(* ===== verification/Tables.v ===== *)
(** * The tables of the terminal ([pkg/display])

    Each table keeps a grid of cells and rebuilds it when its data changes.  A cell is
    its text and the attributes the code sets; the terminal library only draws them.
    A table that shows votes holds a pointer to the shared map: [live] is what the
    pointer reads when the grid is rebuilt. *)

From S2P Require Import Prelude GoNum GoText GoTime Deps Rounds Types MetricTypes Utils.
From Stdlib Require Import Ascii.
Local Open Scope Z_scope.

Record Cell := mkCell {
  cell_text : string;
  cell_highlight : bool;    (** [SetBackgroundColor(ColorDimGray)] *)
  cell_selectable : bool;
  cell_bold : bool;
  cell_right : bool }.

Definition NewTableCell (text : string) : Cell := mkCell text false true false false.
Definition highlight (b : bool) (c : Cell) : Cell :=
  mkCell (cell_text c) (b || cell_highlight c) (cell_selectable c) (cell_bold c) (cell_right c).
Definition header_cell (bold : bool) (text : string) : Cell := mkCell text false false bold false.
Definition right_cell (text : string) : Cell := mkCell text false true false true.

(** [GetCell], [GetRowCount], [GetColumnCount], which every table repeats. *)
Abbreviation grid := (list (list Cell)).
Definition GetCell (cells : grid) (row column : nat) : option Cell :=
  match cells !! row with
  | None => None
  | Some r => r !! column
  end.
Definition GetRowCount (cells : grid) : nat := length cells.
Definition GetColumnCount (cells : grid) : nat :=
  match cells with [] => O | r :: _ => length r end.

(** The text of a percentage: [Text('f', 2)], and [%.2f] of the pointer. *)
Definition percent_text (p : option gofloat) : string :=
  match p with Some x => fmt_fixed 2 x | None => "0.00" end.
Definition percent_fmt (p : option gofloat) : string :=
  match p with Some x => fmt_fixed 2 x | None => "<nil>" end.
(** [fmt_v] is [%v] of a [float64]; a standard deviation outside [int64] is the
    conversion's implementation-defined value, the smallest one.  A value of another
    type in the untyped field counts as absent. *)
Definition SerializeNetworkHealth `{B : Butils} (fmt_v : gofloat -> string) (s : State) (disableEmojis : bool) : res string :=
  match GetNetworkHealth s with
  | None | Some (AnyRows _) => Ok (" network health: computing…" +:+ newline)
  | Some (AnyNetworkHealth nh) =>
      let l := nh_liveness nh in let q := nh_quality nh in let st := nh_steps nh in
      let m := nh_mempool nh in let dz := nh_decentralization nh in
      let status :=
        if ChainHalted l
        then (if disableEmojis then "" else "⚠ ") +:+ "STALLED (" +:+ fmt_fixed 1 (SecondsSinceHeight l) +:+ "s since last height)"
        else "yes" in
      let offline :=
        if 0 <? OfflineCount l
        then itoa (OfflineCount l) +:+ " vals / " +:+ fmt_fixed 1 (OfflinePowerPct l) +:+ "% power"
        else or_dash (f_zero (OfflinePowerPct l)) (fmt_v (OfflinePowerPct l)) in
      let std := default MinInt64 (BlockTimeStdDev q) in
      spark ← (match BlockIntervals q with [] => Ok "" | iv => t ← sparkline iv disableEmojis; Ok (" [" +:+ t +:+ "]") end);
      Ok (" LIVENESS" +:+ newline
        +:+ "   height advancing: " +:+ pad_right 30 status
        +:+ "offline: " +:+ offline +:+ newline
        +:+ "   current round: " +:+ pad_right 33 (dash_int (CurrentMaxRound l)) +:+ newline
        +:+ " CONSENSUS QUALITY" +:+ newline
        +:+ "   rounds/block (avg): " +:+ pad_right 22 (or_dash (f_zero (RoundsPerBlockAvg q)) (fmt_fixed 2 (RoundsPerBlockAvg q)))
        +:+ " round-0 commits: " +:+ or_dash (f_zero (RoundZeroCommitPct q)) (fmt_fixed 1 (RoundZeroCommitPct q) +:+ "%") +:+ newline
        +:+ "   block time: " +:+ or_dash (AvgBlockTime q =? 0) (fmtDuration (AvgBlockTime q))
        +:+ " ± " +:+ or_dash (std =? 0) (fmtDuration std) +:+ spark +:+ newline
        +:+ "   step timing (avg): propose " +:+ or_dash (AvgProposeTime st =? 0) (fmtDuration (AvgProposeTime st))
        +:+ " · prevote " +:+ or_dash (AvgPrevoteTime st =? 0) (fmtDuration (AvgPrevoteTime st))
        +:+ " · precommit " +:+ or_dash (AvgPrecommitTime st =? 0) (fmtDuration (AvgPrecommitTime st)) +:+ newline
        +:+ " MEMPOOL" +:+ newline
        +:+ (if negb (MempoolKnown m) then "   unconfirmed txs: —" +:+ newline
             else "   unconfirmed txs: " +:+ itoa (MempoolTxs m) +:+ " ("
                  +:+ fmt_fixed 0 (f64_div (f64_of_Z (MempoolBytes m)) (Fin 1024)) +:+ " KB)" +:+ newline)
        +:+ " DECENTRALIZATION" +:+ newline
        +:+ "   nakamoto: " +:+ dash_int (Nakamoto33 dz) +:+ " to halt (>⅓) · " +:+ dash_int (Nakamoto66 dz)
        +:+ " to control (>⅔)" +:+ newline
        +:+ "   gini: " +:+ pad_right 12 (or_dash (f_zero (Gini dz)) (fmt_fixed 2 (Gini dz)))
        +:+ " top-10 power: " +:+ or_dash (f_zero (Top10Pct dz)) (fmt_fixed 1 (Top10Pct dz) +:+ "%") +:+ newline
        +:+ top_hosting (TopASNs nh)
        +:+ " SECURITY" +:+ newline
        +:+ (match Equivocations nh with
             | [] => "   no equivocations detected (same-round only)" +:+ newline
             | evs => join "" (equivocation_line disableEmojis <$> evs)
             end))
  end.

:::

Work order:
Beginning at the line above with "Definition highlight (b" and finishing at the line with "Definition GetRowCount (cells", return each line exactly and return nothing else.

Completed task:
Definition highlight (b : bool) (c : Cell) : Cell :=
  mkCell (cell_text c) (b || cell_highlight c) (cell_selectable c) (cell_bold c) (cell_right c).
Definition header_cell (bold : bool) (text : string) : Cell := mkCell text false false bold false.
Definition right_cell (text : string) : Cell := mkCell text false true false true.

(** [GetCell], [GetRowCount], [GetColumnCount], which every table repeats. *)
Abbreviation grid := (list (list Cell)).
Definition GetCell (cells : grid) (row column : nat) : option Cell :=
  match cells !! row with
  | None => None
  | Some r => r !! column
  end.
Definition GetRowCount (cells : grid) : nat := length cells.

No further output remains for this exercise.